(** The tuple of which the prompt-hash seed is said to be a function:
    prompt, model, workflow or ['image'], width, height, the four
    reference assets and the context images, each asset defaulted to an
    empty value when absent. *)
Definition hash_tuple (opts : obj)
  : value * value * value * value * value * value * value * value * value * value :=
  (js_or (opts !!! "prompt") (VStr EmptyString),
   js_or (opts !!! "model") (VStr EmptyString),
   (if on opts "video" then opts !!! "videoWorkflow" else VStr "image"),
   opts !!! "width",
   opts !!! "height",
   js_or (opts !!! "refImage") (VStr EmptyString),
   js_or (opts !!! "refImageEnd") (VStr EmptyString),
   js_or (opts !!! "refAudio") (VStr EmptyString),
   js_or (opts !!! "refVideo") (VStr EmptyString),
   js_or (opts !!! "contextImages") (VArr [])).

(** The seed that a last-render record offers to [--last-seed]: its
    [seed] property when that is truthy. *)
Definition recorded_seed (f : last_render_file) : option value :=
  match f with
  | Parsed record =>
      if truthy (prop record "seed") then Some (prop record "seed") else None
  | _ => None
  end.


(** The same environment with another last-render file. *)
Definition with_last_render (f : last_render_file) (env : Env) : Env :=
  {| openclawConfig := openclawConfig env;
     lastRenderFile := f;
     fileExists := fileExists env;
     entropy := entropy env;
     getMaxContextImages := getMaxContextImages env;
     parseFloat := parseFloat env |}.

(** The same environment with another plugin configuration. *)
Definition with_config (cfg : value) (env : Env) : Env :=
  {| openclawConfig := cfg;
     lastRenderFile := lastRenderFile env;
     fileExists := fileExists env;
     entropy := entropy env;
     getMaxContextImages := getMaxContextImages env;
     parseFloat := parseFloat env |}.

(** Two environments for the examples: no plugin configuration and no
    last render; and a plugin configuration whose only entry is
    [defaultVideoWorkflow: 'i2v']. *)
Definition bare_env : Env :=
  {| openclawConfig := VNull;
     lastRenderFile := NoFile;
     fileExists := fun _ => false;
     entropy := fun _ => x2a;
     getMaxContextImages := fun _ => Int 3;
     parseFloat := fun _ => NaN |}.

Definition i2v_default_env : Env :=
  {| openclawConfig := VObj [("defaultVideoWorkflow", VStr "i2v")];
     lastRenderFile := NoFile;
     fileExists := fun _ => false;
     entropy := fun _ => x2a;
     getMaxContextImages := fun _ => Int 3;
     parseFloat := fun _ => NaN |}.

(** ** Sample inputs *)

(** [--video --ref a.jpg --ref-video m.mp4 "p"]: the assets of an
    animate-move request, no [--workflow], no [--model]. *)
Definition animate_args : list string :=
  ["--video"; "--ref"; "a.jpg"; "--ref-video"; "m.mp4"; "p"].

(** [--video -m wan_v2.2-14b-fp8_t2v_lightx2v "p"]: a text-to-video
    model, no [--workflow]. *)
Definition t2v_model_args : list string :=
  ["--video"; "-m"; "wan_v2.2-14b-fp8_t2v_lightx2v"; "p"].

(** [--seed 42 --seed-strategy random "p"] and what parsing makes of it. *)
Definition seed42_args : list string :=
  ["--seed"; "42"; "--seed-strategy"; "random"; "p"].

Definition seed42_state : state :=
  State (<["prompt" := VStr "p"]>
           (<["seedStrategy" := VStr "random"]>
              (<["seed" := VNum (Int 42)]> initial_options)))
        (<["seedStrategy" := VBool true]>
           (<["seed" := VBool true]> initial_cliSet))
        false.

(** A plugin configuration with defaults for the width, the height and
    the seed strategy; the flags of a user who gave [--width 768]. *)
Definition sample_config : value :=
  VObj [("defaultWidth", VNum (Int 1024)); ("defaultHeight", VNum (Int 1024));
        ("seedStrategy", VStr "random")].

Definition sample_cliSet : obj := <["width" := VBool true]> initial_cliSet.

Definition sample_options : obj :=
  <["prompt" := VStr "a cat wearing a hat"]>
    (<["width" := VNum (Int 768)]> initial_options).

(** A sound-to-video request that carries its image and its audio. *)
Definition s2v_options : obj :=
  <["refAudio" := VStr "speech.m4a"]>
    (<["refImage" := VStr "a.jpg"]>
       (<["videoWorkflow" := VStr "s2v"]>
          (<["video" := VBool true]> sample_options))).

(** The options of [sogni-gen "a cat wearing a hat"] where the seed is
    derived, and the same request with fields outside the hashed tuple
    changed and an absent asset written as the empty string. *)
Definition cat_options : obj :=
  <["model" := VStr "z_image_turbo_bf16"]>
    (<["prompt" := VStr "a cat wearing a hat"]> initial_options).

Definition cat_options_again : obj :=
  <["refImage" := VStr EmptyString]>
    (<["steps" := VNum (Int 4)]>
       (<["quiet" := VBool true]> cat_options)).

Definition cat_seed : Z := 3723715998.


Definition cat_state : state :=
  State (<["prompt" := VStr "a cat wearing a hat"]> initial_options)
        initial_cliSet false.

(** [--last-seed] on top of an explicit seed of 42, and a last-render
    record whose seed is 7. *)
Definition reseed_options : obj :=
  <["lastSeed" := VBool true]> (<["seed" := VNum (Int 42)]> cat_options).

Definition seed7_record : value :=
  VObj [("prompt", VStr "a dog"); ("seed", VNum (Int 7))].

(* ================================================================== *)
(** * The request that [main] sends *)
(* ================================================================== *)

(** [a ?? b] *)
Definition js_coalesce (a b : value) : value := if nullish a then b else a.

(** The decimal numeral of an array index. *)
Definition index_name (i : nat) : string := NilEmpty.string_of_uint (Nat.to_uint i).

(** [table[key]] where [table] is truthy: an own property of an object,
    an element or the length of an array.  What a primitive or the
    prototype of an object answers is a function or a number, which
    [getModelDefaults] discards as it discards [undefined] (the one
    exception, [__proto__], is an object with no [steps] and no
    [guidance], and [main] reads nothing else from it). *)
Definition entry_of (table : value) (key : string) : value :=
  match table with
  | VObj ps => assoc key ps
  | VArr items =>
      if key =? "length" then VNum (Int (Z.of_nat (List.length items)))
      else match List.find (λ i, index_name i =? key) (seq 0 (List.length items)) with
           | Some i => nth i items VUndef
           | None => VUndef
           end
  | _ => VUndef
  end.

(** [typeof v === 'object'] *)
Definition is_object (v : value) : bool :=
  match v with
  | VNull | VArr _ | VObj _ => true
  | _ => false
  end.

Definition getModelDefaults (modelId config : value) : value :=
  if negb (truthy modelId) || negb (truthy (prop config "modelDefaults")) then VNull
  else
    let entry := entry_of (prop config "modelDefaults") (to_string modelId) in
    if negb (truthy entry) || negb (is_object entry) then VNull else entry.

(** A [Buffer], presented as the array of its bytes. *)
Definition Buffer (bytes : buffer) : value :=
  VArr (map (λ b, VNum (Int (Z_of_byte b))) bytes).

(** [o.k = v] on an object: the property is replaced where it is, or
    added after the others. *)
Fixpoint assoc_set (k : string) (v : value) (ps : list (string * value))
  : list (string * value) :=
  match ps with
  | [] => [(k, v)]
  | (k', v') :: rest =>
      if String.eqb k k' then (k, v) :: rest else (k', v') :: assoc_set k v rest
  end.

Definition set_prop (k : string) (v : value) (o : value) : value :=
  match o with
  | VObj ps => VObj (assoc_set k v ps)
  | other => other
  end.

(** [if (c) o.k = v;] *)
Definition set_prop_if (c : bool) (k : string) (v : value) (o : value) : value :=
  if c then set_prop k v o else o.

(** [k in o], for an own property. *)
Definition has_prop (o : value) (k : string) : bool :=
  match o with
  | VObj ps => existsb (λ p, String.eqb k p.1) ps
  | _ => false
  end.

(** [model.includes('lightning')]: on a string, on an array; a TypeError
    on anything else. *)
Definition includes_lightning (model : value) : option bool :=
  match model with
  | VStr s => Some (includes s "lightning")
  | VArr items => Some (existsb (λ x, is_str x "lightning") items)
  | _ => None
  end.

(** The three calls in which the request leaves the script. *)
Inductive request :=
| createVideoProject (projectConfig : value)
| createImageEditProject (editConfig : value)
| createImageProject (projectConfig : value).

Definition request_config (r : request) : value :=
  match r with
  | createVideoProject c | createImageEditProject c | createImageProject c => c
  end.

Section Request.

(** What [fetch] or [readFileSync] delivers for a path or a URL, [None]
    when it fails. *)
Variable media : string → option buffer.

(** The values of the literals [3.5] and [7.5], which are not among the
    numbers of [number]. *)
Variables guidance_lightning guidance_full : value.

(** [await fetchMediaBuffer(pathOrUrl)]; [None] stands for the rejection
    that the [catch] of [main] reports before [process.exit(1)]. *)
Definition fetchMediaBuffer (pathOrUrl : value) : option value :=
  match pathOrUrl with
  | VStr s => Buffer <$> media s
  | _ => None
  end.

(** [p ? await fetchMediaBuffer(p) : undefined] *)
Definition fetch_if_given (p : value) : option value :=
  if truthy p then fetchMediaBuffer p else Some VUndef.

:::

WORK REQUIRED: Using the entries above, return exactly the lines from the line with "exception, [__proto__], is" to the line with "(** [model.includes('lightning')]: on", counting both of those lines.

SOLUTION FOR THIS PROBLEM:
    exception, [__proto__], is an object with no [steps] and no
    [guidance], and [main] reads nothing else from it). *)
Definition entry_of (table : value) (key : string) : value :=
  match table with
  | VObj ps => assoc key ps
  | VArr items =>
      if key =? "length" then VNum (Int (Z.of_nat (List.length items)))
      else match List.find (λ i, index_name i =? key) (seq 0 (List.length items)) with
           | Some i => nth i items VUndef
           | None => VUndef
           end
  | _ => VUndef
  end.

(** [typeof v === 'object'] *)
Definition is_object (v : value) : bool :=
  match v with
  | VNull | VArr _ | VObj _ => true
  | _ => false
  end.

Definition getModelDefaults (modelId config : value) : value :=
  if negb (truthy modelId) || negb (truthy (prop config "modelDefaults")) then VNull
  else
    let entry := entry_of (prop config "modelDefaults") (to_string modelId) in
    if negb (truthy entry) || negb (is_object entry) then VNull else entry.

(** A [Buffer], presented as the array of its bytes. *)
Definition Buffer (bytes : buffer) : value :=
  VArr (map (λ b, VNum (Int (Z_of_byte b))) bytes).

(** [o.k = v] on an object: the property is replaced where it is, or
    added after the others. *)
Fixpoint assoc_set (k : string) (v : value) (ps : list (string * value))
  : list (string * value) :=
  match ps with
  | [] => [(k, v)]
  | (k', v') :: rest =>
      if String.eqb k k' then (k, v) :: rest else (k', v') :: assoc_set k v rest
  end.

Definition set_prop (k : string) (v : value) (o : value) : value :=
  match o with
  | VObj ps => VObj (assoc_set k v ps)
  | other => other
  end.

(** [if (c) o.k = v;] *)
Definition set_prop_if (c : bool) (k : string) (v : value) (o : value) : value :=
  if c then set_prop k v o else o.

(** [k in o], for an own property. *)
Definition has_prop (o : value) (k : string) : bool :=
  match o with
  | VObj ps => existsb (λ p, String.eqb k p.1) ps
  | _ => false
  end.

(** [model.includes('lightning')]: on a string, on an array; a TypeError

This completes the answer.